_Records provided_:

Definition log_passes (log : LogEntry) : bool :=
  log_address_matches addresses (log_address log) && log_topics_match topics (log_topics log).

(** The logs of one transaction that pass. *)
Definition transaction_logs (header : BlockHeader) (transaction_index : nat) (tr : Transaction * Receipt) : list Value :=
  concat (imap (fun log_index log =>
    if log_passes log
    then [Object (set_member (B "transactionHash") (hex_text (tx_rpc_hash tr.1))
            (log_to_rpc_json log tr.2 header transaction_index log_index))]
    else []) (rc_logs tr.2)).

Definition block_logs (block : Block) : list Value :=
  concat (imap (transaction_logs (blk_header block)) (zip (blk_transactions block) (blk_receipts block))).
End filter.

(** ** [eth_getLogs] *)

Definition node_indexed_log_block_numbers (n : NodeStorage) (from to : Z) (addresses : option (list Address))
    (topics : option (list Hash256)) : res string (gset Z) :=
  of_full (fun s => any_res (indexed_log_block_numbers s from to addresses topics))
    (fun _ => Err "log indexes require full storage"%string) n.

Section node.
Context (rc : ReplayConfig) (network : NetworkConfig) (n : NodeStorage) (historical_peers : list (Hash256 -> Conversation)).

(** The heights a filter asks for. *)
Definition log_block_numbers (filter : list (list byte * Value)) (latest : Z) : res RpcError (list Z) :=
  match member filter (B "blockHash") with
  | Some block_hash =>
      if bool_decide (is_Some (member filter (B "fromBlock"))) || bool_decide (is_Some (member filter (B "toBlock")))
      then Err (rpc_error (-32602) "eth_getLogs blockHash cannot be combined with a block range")
      else
        let? text := ok_or (as_str block_hash) (rpc_error (-32602) "eth_getLogs blockHash must be a hex hash") in
        let? hash := res_map_err (fun _ => rpc_error (-32602) "invalid blockHash") (hash_from_hex text) in
        match node_header_by_hash n hash with
        | Ok header => Ok [hdr_number header]
        | Err NotFound => Ok []
        | Err e => Err (rpc_error (-32000) (storage_message e))
        | Panic => Panic
        end
  | None =>
      let? from := res_map_err (rpc_error (-32602)) (parse_log_block_tag (member filter (B "fromBlock")) latest) in
      let? to := res_map_err (rpc_error (-32602)) (parse_log_block_tag (member filter (B "toBlock")) latest) in
      if (to <? from) || (MAX_LOG_BLOCK_RANGE <? sat_sub to from)
      then Err (rpc_error (-32602) "eth_getLogs block range is invalid or too large")
      else Ok (range_incl from to)
  end.
(** * alvan-lic: offline, time-limited license keys

    A shallow embedding of [src/generator.ts], [src/validator.ts],
    [src/error.ts], [src/constants.ts], the factories, presets and format
    check of [src/utils.ts] and the prompts of [bin/alvan-cli.js],
    together with the parts of the
    JavaScript / Node.js platform those files call ([Buffer], [Date],
    [parseInt], [crypto.createHmac], [crypto.timingSafeEqual]).

    Conventions of the embedding:
    - a JavaScript string is the list of its UTF-16 code units;
    - a [Buffer] is a list of bytes;
    - the JavaScript numbers that are integral by construction (time values,
      parsed timestamps and their products) have type [number]: the
      integer-valued doubles, [NaN] and the two infinities.  The duration
      argument of the generator, which may be fractional, has type [double]:
      every double.  Arithmetic results are rounded to the nearest double as
      IEEE 754 prescribes.  The one quotient the validator computes
      ([hoursRemaining]) is kept as the exact rational it approximates;
    - a [throw] is an explicit [Throw] completion carrying the thrown value. *)

From Stdlib Require Import List NArith ZArith QArith Qminmax Lia Bool.
From Stdlib Require Import Strings.String Strings.Ascii Strings.Byte.
Import ListNotations.

Set Implicit Arguments.

(* ================================================================== *)
(** * [src/error.ts] *)

Module error.

(** [enum LicenseErrorType] *)
Inductive LicenseErrorType : Set :=
| INVALID_FORMAT
| INVALID_SIGNATURE
| EXPIRED
| INVALID_DATA
| BASE64_ERROR
| TIME_ERROR.

(** [class LicenseError extends Error]: the message and the type tag.  The
    optional [originalError] only decorates the value and is not kept. *)
Record LicenseError : Set := mkLicenseError
  { message : string;
    type : LicenseErrorType }.

Definition invalidFormat (msg : string) : LicenseError :=
  mkLicenseError msg INVALID_FORMAT.

Definition invalidSignature (msg : string) : LicenseError :=
  mkLicenseError msg INVALID_SIGNATURE.

Definition expired (msg : string) : LicenseError :=
  mkLicenseError msg EXPIRED.

Definition invalidData (msg : string) : LicenseError :=
  mkLicenseError ("Invalid license data: " ++ msg) INVALID_DATA.

Definition base64Error (msg : string) : LicenseError :=
  mkLicenseError ("Base64 decoding error: " ++ msg) BASE64_ERROR.

Definition timeError (msg : string) : LicenseError :=
  mkLicenseError ("Time parsing error: " ++ msg) TIME_ERROR.

End error.
Export error.

(* ================================================================== *)
(** * JavaScript values: completions and strings *)

Module JS.

(** What a [throw] can carry in this program: a [LicenseError], a plain
    [Error] (constructors and the generator), or the [RangeError] that
    Node's [crypto.timingSafeEqual] raises on operands of different byte
    length (code [ERR_CRYPTO_TIMING_SAFE_EQUAL_LENGTH]). *)
Inductive Exception : Set :=
| ALicenseError (e : LicenseError)
| AnError (msg : string)
| ARangeError (code : string).

Inductive Completion (A : Type) : Type :=
| Return (a : A)
| Throw (e : Exception).

Arguments Return {A} a.
Arguments Throw {A} e.

Definition bind {A B} (c : Completion A) (k : A -> Completion B) : Completion B :=
  match c with
  | Return a => k a
  | Throw e => Throw e
  end.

_Your goal_: Nothing is to be left out; every record above must be repeated exactly.

_Exercise response_:
Definition log_passes (log : LogEntry) : bool :=
  log_address_matches addresses (log_address log) && log_topics_match topics (log_topics log).

(** The logs of one transaction that pass. *)
Definition transaction_logs (header : BlockHeader) (transaction_index : nat) (tr : Transaction * Receipt) : list Value :=
  concat (imap (fun log_index log =>
    if log_passes log
    then [Object (set_member (B "transactionHash") (hex_text (tx_rpc_hash tr.1))
            (log_to_rpc_json log tr.2 header transaction_index log_index))]
    else []) (rc_logs tr.2)).

Definition block_logs (block : Block) : list Value :=
  concat (imap (transaction_logs (blk_header block)) (zip (blk_transactions block) (blk_receipts block))).
End filter.

(** ** [eth_getLogs] *)

Definition node_indexed_log_block_numbers (n : NodeStorage) (from to : Z) (addresses : option (list Address))
    (topics : option (list Hash256)) : res string (gset Z) :=
  of_full (fun s => any_res (indexed_log_block_numbers s from to addresses topics))
    (fun _ => Err "log indexes require full storage"%string) n.

Section node.
Context (rc : ReplayConfig) (network : NetworkConfig) (n : NodeStorage) (historical_peers : list (Hash256 -> Conversation)).

(** The heights a filter asks for. *)
Definition log_block_numbers (filter : list (list byte * Value)) (latest : Z) : res RpcError (list Z) :=
  match member filter (B "blockHash") with
  | Some block_hash =>
      if bool_decide (is_Some (member filter (B "fromBlock"))) || bool_decide (is_Some (member filter (B "toBlock")))
      then Err (rpc_error (-32602) "eth_getLogs blockHash cannot be combined with a block range")
      else
        let? text := ok_or (as_str block_hash) (rpc_error (-32602) "eth_getLogs blockHash must be a hex hash") in
        let? hash := res_map_err (fun _ => rpc_error (-32602) "invalid blockHash") (hash_from_hex text) in
        match node_header_by_hash n hash with
        | Ok header => Ok [hdr_number header]
        | Err NotFound => Ok []
        | Err e => Err (rpc_error (-32000) (storage_message e))
        | Panic => Panic
        end
  | None =>
      let? from := res_map_err (rpc_error (-32602)) (parse_log_block_tag (member filter (B "fromBlock")) latest) in
      let? to := res_map_err (rpc_error (-32602)) (parse_log_block_tag (member filter (B "toBlock")) latest) in
      if (to <? from) || (MAX_LOG_BLOCK_RANGE <? sat_sub to from)
      then Err (rpc_error (-32602) "eth_getLogs block range is invalid or too large")
      else Ok (range_incl from to)
  end.
(** * alvan-lic: offline, time-limited license keys

    A shallow embedding of [src/generator.ts], [src/validator.ts],
    [src/error.ts], [src/constants.ts], the factories, presets and format
    check of [src/utils.ts] and the prompts of [bin/alvan-cli.js],
    together with the parts of the
    JavaScript / Node.js platform those files call ([Buffer], [Date],
    [parseInt], [crypto.createHmac], [crypto.timingSafeEqual]).

    Conventions of the embedding:
    - a JavaScript string is the list of its UTF-16 code units;
    - a [Buffer] is a list of bytes;
    - the JavaScript numbers that are integral by construction (time values,
      parsed timestamps and their products) have type [number]: the
      integer-valued doubles, [NaN] and the two infinities.  The duration
      argument of the generator, which may be fractional, has type [double]:
      every double.  Arithmetic results are rounded to the nearest double as
      IEEE 754 prescribes.  The one quotient the validator computes
      ([hoursRemaining]) is kept as the exact rational it approximates;
    - a [throw] is an explicit [Throw] completion carrying the thrown value. *)

From Stdlib Require Import List NArith ZArith QArith Qminmax Lia Bool.
From Stdlib Require Import Strings.String Strings.Ascii Strings.Byte.
Import ListNotations.

Set Implicit Arguments.

(* ================================================================== *)
(** * [src/error.ts] *)

Module error.

(** [enum LicenseErrorType] *)
Inductive LicenseErrorType : Set :=
| INVALID_FORMAT
| INVALID_SIGNATURE
| EXPIRED
| INVALID_DATA
| BASE64_ERROR
| TIME_ERROR.

(** [class LicenseError extends Error]: the message and the type tag.  The
    optional [originalError] only decorates the value and is not kept. *)
Record LicenseError : Set := mkLicenseError
  { message : string;
    type : LicenseErrorType }.

Definition invalidFormat (msg : string) : LicenseError :=
  mkLicenseError msg INVALID_FORMAT.

Definition invalidSignature (msg : string) : LicenseError :=
  mkLicenseError msg INVALID_SIGNATURE.

Definition expired (msg : string) : LicenseError :=
  mkLicenseError msg EXPIRED.

Definition invalidData (msg : string) : LicenseError :=
  mkLicenseError ("Invalid license data: " ++ msg) INVALID_DATA.

Definition base64Error (msg : string) : LicenseError :=
  mkLicenseError ("Base64 decoding error: " ++ msg) BASE64_ERROR.

Definition timeError (msg : string) : LicenseError :=
  mkLicenseError ("Time parsing error: " ++ msg) TIME_ERROR.

End error.
Export error.

(* ================================================================== *)
(** * JavaScript values: completions and strings *)

Module JS.

(** What a [throw] can carry in this program: a [LicenseError], a plain
    [Error] (constructors and the generator), or the [RangeError] that
    Node's [crypto.timingSafeEqual] raises on operands of different byte
    length (code [ERR_CRYPTO_TIMING_SAFE_EQUAL_LENGTH]). *)
Inductive Exception : Set :=
| ALicenseError (e : LicenseError)
| AnError (msg : string)
| ARangeError (code : string).

Inductive Completion (A : Type) : Type :=
| Return (a : A)
| Throw (e : Exception).

Arguments Return {A} a.
Arguments Throw {A} e.

Definition bind {A B} (c : Completion A) (k : A -> Completion B) : Completion B :=
  match c with
  | Return a => k a
  | Throw e => Throw e
  end.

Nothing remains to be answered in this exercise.